Après des années quand on y resonge il arrive qu'on voudrait bien les rattraper les mots qu'ils ont dit certaines gens et les gens eux-mêmes pour leur demander ce qu'ils ont voulu nous dire… Mais ils sont bien partis !… On avait pas assez d'instruction pour les comprendre… On voudrait savoir comme ça s'ils n'ont pas depuis changé d'avis des fois… Mais c'est bien trop tard… C'est fini !… Personne ne sait plus rien d'eux. Il faut alors continuer sa route tout seul, dans la nuit. On a perdu ses vrais compagnons. On leur a pas seulement posé la bonne question, la vraie, quand il était temps. À côté d'eux on ne savait pas. Homme perdu. On est toujours en retard d'abord. Tout ça c'est des regrets qui ne font pas bouillir la marmite.
Enfin heureusement que l'abbé Protiste lui au moins est venu me trouver un beau matin afin qu'on se partage la ristourne, celle qui nous revenait de l'affaire du caveau de la mère Henrouille. J'y comptais même plus sur le curé. C'était comme s'il me tombait du ciel… Mille cinq cents francs qui nous revenaient à chacun ! En même temps, il apportait des bonnes nouvelles de Robinson. Ses yeux, à ce qu'il paraît, allaient beaucoup mieux. Il ne suppurait même plus des paupières. Et tous là-bas me réclamaient. J'avais promis d'ailleurs d'aller les voir. Protiste lui-même insistait.
D'après ce qu'il me raconta encore, j'ai saisi que Robinson devait se marier prochainement avec la fille de la marchande de cierges de l'église d'à côté du caveau, celle dont les momies de la mère Henrouille dépendaient. C'était presque fait ce mariage.
Forcément tout cela nous amena à parler un peu du décès de M. Henrouille, mais sans insister, et la conversation revint plus agréablement sur l'avenir de Robinson et puis sur cette ville même de Toulouse, que je ne connaissais pas du tout, et dont Grappa m'avait parlé autrefois, et puis sur l'espèce de commerce qu'ils faisaient là-bas tous les deux avec la vieille et enfin sur la jeune fille qu'il allait épouser Robinson.
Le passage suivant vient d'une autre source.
(** What a valid code point was decoded from is what it is encoded to. *)
Lemma EncodeRune_Decode c s :
  invalid_rune (String c s) = false →
  EncodeRune (fst (DecodeRune (String c s))) = stake (snd (DecodeRune (String c s))) (String c s).
Proof.
  unfold invalid_rune. rewrite bool_decide_eq_false. unfold DecodeRune.
  repeat (split_match; try done); simpl; intros _; utf8_bounds; unfold EncodeRune, tail_bits;
    try (exfalso; lia).
  1: rewrite (proj2 (N.ltb_lt _ _)) by lia; by rewrite byte_at_of.
  1: destruct (byte_N c 192) as (t0 & E0 & B0 & ->); [lia|];
    destruct (byte_N a 128) as (t1 & E1 & B1 & ->); [lia|];
    destruct (base64_2 t0 t1) as [-> ->]; [lia|]; utf8_bytes; by rewrite B0, B1.
  1-3: destruct (byte_N c 224) as (t0 & E0 & B0 & ->); [lia|];
    destruct (byte_N a 128) as (t1 & E1 & B1 & ->); [lia|];
    destruct (byte_N a0 128) as (t2 & E2 & B2 & ->); [lia|];
    destruct (base64_3 t0 t1 t2) as (Ea & Eb & Ec); [lia|lia|]; cbn zeta in *;
    rewrite Ea, Eb, Ec, B0, B1, B2; utf8_bytes; by not_surrogate.
  all: destruct (byte_N c 240) as (t0 & E0 & B0 & ->); [lia|];
    destruct (byte_N a 128) as (t1 & E1 & B1 & ->); [lia|];
    destruct (byte_N a0 128) as (t2 & E2 & B2 & ->); [lia|];
    destruct (byte_N a1 128) as (t3 & E3 & B3 & ->); [lia|];
    destruct (base64_4 t0 t1 t2 t3) as (Ea & Eb & Ec & Ed); [lia|lia|lia|]; cbn zeta in *;
    rewrite Ea, Eb, Ec, Ed, B0, B1, B2, B3; utf8_bytes; by not_surrogate.
Qed.

#[global] Arguments DecodeRune : simpl never.
#[global] Arguments EncodeRune : simpl never.
(* ===== verification/GoDecode.v ===== *)
(** * encoding/json into Go structs

    json.Unmarshal and Decoder.Decode into the struct types of the program.
    A decoder takes the variable as it is and a JSON value, and gives the
    variable afterwards, or [None] when the value has the wrong type, for which
    Go reports an error once the rest is decoded.  Members of an object are
    stored in the order they come, under the field whose name they match
    exactly or else up to case; unknown members are skipped. *)

From S2P Require Export Prelude GoStrings GoJSON GoJSONFacts.

(** ** Field names *)

Definition upper_char (c : ascii) : ascii := if between "a" "z" c then byte_at (byte_of c - 32) else c.

(** foldName: ASCII letters in upper case; the long s and the Kelvin sign are
    the two other runes that fold to ASCII. *)
Fixpoint foldName (s : string) : string :=
  match s with
  | EmptyString => ""
  | String a s1 =>
    match s1 with
    | String b s2 =>
      if (byte_of a =? 197)%N && (byte_of b =? 191)%N then String "S" (foldName s2)
      else
        match s2 with
        | String c s3 =>
          if (byte_of a =? 226)%N && (byte_of b =? 132)%N && (byte_of c =? 170)%N then String "K" (foldName s3)
          else String (upper_char a) (foldName s1)
        | EmptyString => String (upper_char a) (foldName s1)
        end
    | EmptyString => String (upper_char a) ""
    end
  end.

Definition decoder (A : Type) : Type := A → json → option A.

(** A field of the struct [S]: its name and how a value is stored in it. *)
Definition struct_field (S : Type) : Type := string * decoder S.

Definition find_field {S} (fields : list (struct_field S)) (key : string) : option (struct_field S) :=
  match List.find (λ f, bool_decide (f.1 = key)) fields with
  | Some f => Some f
  | None => List.find (λ f, bool_decide (foldName f.1 = foldName key)) fields
  end.

Definition decode_member {S} (fields : list (struct_field S)) (s : S) (kv : string * json) : option S :=
  match find_field fields kv.1 with Some f => f.2 s kv.2 | None => Some s end.

Fixpoint decode_members {S} (fields : list (struct_field S)) (s : S) (l : list (string * json)) : option S :=
  match l with
  | [] => Some s
  | kv :: l => s ← decode_member fields s kv; decode_members fields s l
  end.

Definition decode_struct {S} (fields : list (struct_field S)) : decoder S := λ s j,
  match j with
  | JNull => Some s
  | JObj l => decode_members fields s l
  | _ => None
  end.

(** A field read with [get], written with [set] and decoded with [d]. *)
Definition at_field {S A} (name : string) (get : S → A) (set : A → S → S) (d : decoder A) : struct_field S :=
  (name, λ s j, a ← d (get s) j; Some (set a s)).

(** ** Basic types *)

Definition decode_string : decoder string := λ s j,
  match j with JNull => Some s | JStr t => Some t | _ => None end.

Definition decode_bool : decoder bool := λ b j,
  match j with JNull => Some b | JBool c => Some c | _ => None end.

Definition decode_int64 : decoder Z := λ z j,
  match j with JNull => Some z | JNum t => strconv.ParseInt t | _ => None end.

Definition decode_uint16 : decoder Z := λ z j,
  match j with JNull => Some z | JNum t => strconv.ParseUint t 16 | _ => None end.

(** A pointer: [null] resets it, another value is stored in a new variable
    or in the one it points to. *)
Definition decode_pointer {A} (zero : A) (d : decoder A) : decoder (option A) := λ o j,
  match j with
  | JNull => Some None
  | _ => a ← d (default zero o) j; Some (Some a)
  end.

(** A []string with what its array holds beyond its length; [None] is nil. *)
Definition slice : Type := option (list string * list string).

Definition elements (s : slice) : option (list string) := fst <$> s.

Fixpoint decode_elements (old : list string) (l : list json) : option (list string) :=
  match l with
  | [] => Some []
  | j :: l =>
    x ← decode_string (hd "" old) j;
    more ← decode_elements (tl old) l;
    Some (x :: more)
  end.

(** The elements of an array are stored over what the array held. *)
Definition decode_slice : decoder slice := λ s j,
  match j with
  | JNull => Some None
  | JArr [] => Some (Some ([], []))
  | JArr l =>
    let old := match s with Some (a, b) => a ++ b | None => [] end in
    xs ← decode_elements old l;
    Some (Some (xs, drop (length l) old))
  | _ => None
  end.

(** A map with string keys: [null] resets it, an object adds its members to
    it, each decoded on its own.  [None] is the nil map. *)
Fixpoint decode_entries {A} (zero : A) (d : decoder A) (m : gmap string A) (l : list (string * json)) :
    option (gmap string A) :=
  match l with
  | [] => Some m
  | kv :: l => a ← d zero kv.2; decode_entries zero d (<[kv.1 := a]> m) l
  end.

Definition decode_map {A} (zero : A) (d : decoder A) : decoder (option (gmap string A)) := λ o j,
  match j with
  | JNull => Some None
  | JObj l => m ← decode_entries zero d (default ∅ o) l; Some (Some m)
  | _ => None
  end.

(** ** Entry points *)

(** json.Unmarshal into a zero variable. *)
Definition Unmarshal {A} (d : decoder A) (zero : A) (s : string) : option A :=
  j ← parse s; d zero j.

(** json.NewDecoder(http.MaxBytesReader(w, body, limit)).Decode: the first
    value of the body, which must end within the limit. *)
Definition Decode {A} (limit : nat) (d : decoder A) (zero : A) (body : string) : option A :=
  let s := stake limit body in
  jr ← parse_value (2 * String.length s + 2) 0 s; d zero (fst jr).

(** ** Facts *)

Lemma find_field_exact {S} (fields : list (struct_field S)) f :
  f ∈ fields → NoDup (fst <$> fields) → find_field fields f.1 = Some f.
Proof.
  intros Hf Hd. unfold find_field. assert (List.find (λ g, bool_decide (g.1 = f.1)) fields = Some f) as ->; [|done].
  induction fields as [|g fields IH]; [by apply elem_of_nil in Hf|]. csimpl in Hd. apply NoDup_cons in Hd as [Hg Hd].
  simpl. case_bool_decide as E.
  - apply elem_of_cons in Hf as [->|Hf]; [done|]. exfalso. apply Hg. rewrite E. by apply list_elem_of_fmap_2.
  - apply elem_of_cons in Hf as [->|Hf]; [done|]. by apply IH.
Qed.

Lemma decode_elements_strings old l : decode_elements old (JStr <$> l) = Some l.
Proof. revert old. induction l as [|x l IH]; intros old; [done|]. simpl. by rewrite IH. Qed.

(** json.Marshal of a []string, as a value. *)
Definition json_of_list (l : option (list string)) : json :=
  match l with None => JNull | Some l => JArr (JStr <$> l) end.

Lemma decode_slice_list l : elements <$> decode_slice None (json_of_list l) = Some l.
Proof. destruct l as [[|x l]|]; [done| |done]. simpl. by rewrite decode_elements_strings. Qed.

Lemma printable_members_intro d (l : list (string * json)) :
  Forall (λ kv, ValidString kv.1 = true ∧ printable (d + 1) kv.2) l → (d < max_depth)%N → printable d (JObj l).
Proof. intros H Hd. split; [done|]. by induction H. Qed.

Ltac members := repeat (apply Forall_cons; split); try (apply Forall_nil; exact I).

Lemma decode_members_app {S} (fields : list (struct_field S)) s l1 l2 :
  decode_members fields s (l1 ++ l2) = (s ← decode_members fields s l1; decode_members fields s l2).
Proof.
  revert s. induction l1 as [|kv l1 IH]; intros s; [done|]. simpl.
  destruct (decode_member fields s kv) as [s'|]; [|done]. simpl. apply IH.
Qed.

Lemma decode_member_at {S A} (fields : list (struct_field S)) name get set (d : decoder A) s j a :
  find_field fields name = Some (at_field name get set d) → d (get s) j = Some a →
  decode_member fields s (name, j) = Some (set a s).
Proof. intros Hf Hd. unfold decode_member. simpl. rewrite Hf. simpl. by rewrite Hd. Qed.

Lemma decode_entries_all {A} (zero : A) (d : decoder A) (f : json → A) m l :
  (∀ kv, kv ∈ l → d zero kv.2 = Some (f kv.2)) → NoDup l.*1 →
  decode_entries zero d m l = Some (list_to_map (prod_map id f <$> l) ∪ m).
Proof.
  revert m. induction l as [|[k j] l IH]; intros m Hd; [intros _; csimpl; by rewrite map_empty_union|]. csimpl. intros [Hk Hl]%NoDup_cons.
  cbn [decode_entries fst snd]. pose proof (Hd (k, j) (list_elem_of_here _ _)) as E. simpl in E. rewrite E. simpl. rewrite IH; [|intros; apply Hd; by apply list_elem_of_further|done].
  f_equal. rewrite <- insert_union_r, insert_union_l; [done|]. apply not_elem_of_list_to_map_1. by rewrite keys_prod_map.
Qed.

(** A map written with its keys in order is read back. *)
Lemma decode_map_sorted {A} (zero : A) (d : decoder A) (g : A → json) (f : json → A) (m : gmap string A) :
  map_Forall (λ _ a, d zero (g a) = Some a ∧ f (g a) = a) m →
  decode_map zero d None (JObj (sort_keys (map_to_list (g <$> m)))) = Some (Some m).
Proof.
  intros Hm. unfold decode_map. set (l := map_to_list (g <$> m)).
  assert (Hval : ∀ kv, kv ∈ sort_keys l → ∃ a, kv.2 = g a ∧ m !! kv.1 = Some a).
  { intros [k j] Hkv. rewrite sort_keys_perm in Hkv. apply elem_of_map_to_list in Hkv.
    rewrite lookup_fmap in Hkv. apply fmap_Some in Hkv as (a & Ha & ->). by exists a. }
  assert (Hn : NoDup (sort_keys l).*1) by (rewrite sort_keys_perm; apply NoDup_fst_map_to_list).
  rewrite (decode_entries_all zero d f); [|intros kv Hkv; destruct (Hval kv Hkv) as (a & -> & Ha); destruct (Hm _ _ Ha) as [H ->]; exact H|done].
  simpl. rewrite map_union_empty. do 2 f_equal. apply map_eq. intros k. apply option_eq. intros a.
  rewrite <- elem_of_list_to_map; [|by rewrite keys_prod_map]. rewrite list_elem_of_fmap. split.
  - intros ([k' j] & [= -> ->] & Hkv). destruct (Hval _ Hkv) as (a & Hj & Ha). simpl in *. rewrite Hj.
    by destruct (Hm _ _ Ha) as [_ ->].
  - intros Ha. exists (k, g a). simpl. destruct (Hm _ _ Ha) as [_ ->]. split; [done|]. rewrite sort_keys_perm.
    apply elem_of_map_to_list. by rewrite lookup_fmap, Ha.
Qed.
Un peu sur tous les sujets en somme et à propos de tout, nous bavardâmes… Mille cinq cents francs ! Ça me rendait indulgent et pour ainsi dire optimiste. Je trouvais tous les projets qu'il me rapportait de Robinson tout à fait sages, sensés et judicieux et fort bien adaptés aux circonstances… Ça s'arrangeait. Du moins je le croyais. Et puis, nous nous mîmes à discourir sur les âges avec le curé. Nous avions lui et moi franchi la trentaine d'assez loin déjà. Elle s'éloignait au passé notre trentaine sur des rives coriaces et pauvrement regrettées. C'était même pas la peine de se retourner pour les reconnaître les rives. On n'avait pas perdu grand-chose en vieillissant. « Il faut être bien vil après tout, concluais-je, pour regretter telle année plutôt que les autres !… C'est avec entrain qu'on peut vieillir nous autres, Curé, et carrément encore ! Hier était-il si drôle ? Et l'autre année d'avant ?… Comment la trouviez-vous ?… Regretter quoi ?… Je vous le demande ? La jeunesse ?… On n'en a pas eu nous autres de jeunesse !…
« Ils rajeunissent c'est vrai plutôt du dedans à mesure qu'ils avancent les pauvres, et vers leur fin pourvu qu'ils aient essayé de perdre en route tout le mensonge et la peur et l'ignoble envie d'obéir qu'on leur a donnée en naissant ils sont en somme moins dégoûtants qu'au début. Le reste de ce qui existe sur la terre c'est pas pour eux ! Ça les regarde pas ! Leur tâche à eux, la seule, c'est de se vider de leur obéissance, de la vomir. S'ils y sont parvenus avant de crever tout à fait alors ils peuvent se vanter de n'avoir pas vécu pour rien. »
J'étais en train décidément… Ces quinze cents francs me tracassaient la verve, je continuai : « La jeunesse vraie, la seule, Curé, c'est d'aimer tout le monde sans distinction, cela seulement est vrai, cela seulement est jeune et nouveau. Eh bien, vous en connaissez beaucoup vous, Curé, des jeunes qui soient ainsi balancés ?… Moi, je n'en connais pas !… Je ne vois partout que de noires et vieilles niaiseries qui fermentent dans les corps plus ou moins récents, et plus elles fermentent ces sordidités et plus ça les tracasse les jeunes, et plus ils prétendent alors, qu'ils sont formidablement jeunes ! Mais c'est pas vrai c'est du bourre-mou… Ils sont seulement jeunes à la façon des furoncles à cause du pus qui leur fait mal en dedans et qui les gonfle. »
Ça le gênait Protiste que je lui parle comme ça… Pour ne pas l'agacer plus longtemps, je changeai de conversation… Surtout qu'il venait d'être complaisant à mon égard et même providentiel… C'est tout à fait difficile de s'empêcher de revenir sur un sujet qui vous tracasse autant que celui-là me tracassait. On est accablé du sujet de sa vie entière dès qu'on vit seul. On en est abruti. Pour s'en débarrasser on essaye d'en badigeonner un peu tous les gens qui viennent vous voir et ça les embête. Être seul c'est s'entraîner à la mort. « Il faudra mourir que je lui dis encore, plus copieusement qu'un chien et on mettra mille minutes à crever et chaque minute sera neuve quand même et bordée d'assez d'angoisse pour vous faire oublier mille fois tout ce qu'on aurait pu avoir de plaisir à faire l'amour pendant mille ans auparavant… Le bonheur sur terre ça serait de mourir avec plaisir, dans du plaisir… Le reste c'est rien du tout, c'est de la peur qu'on n'ose pas avouer, c'est de l'art. »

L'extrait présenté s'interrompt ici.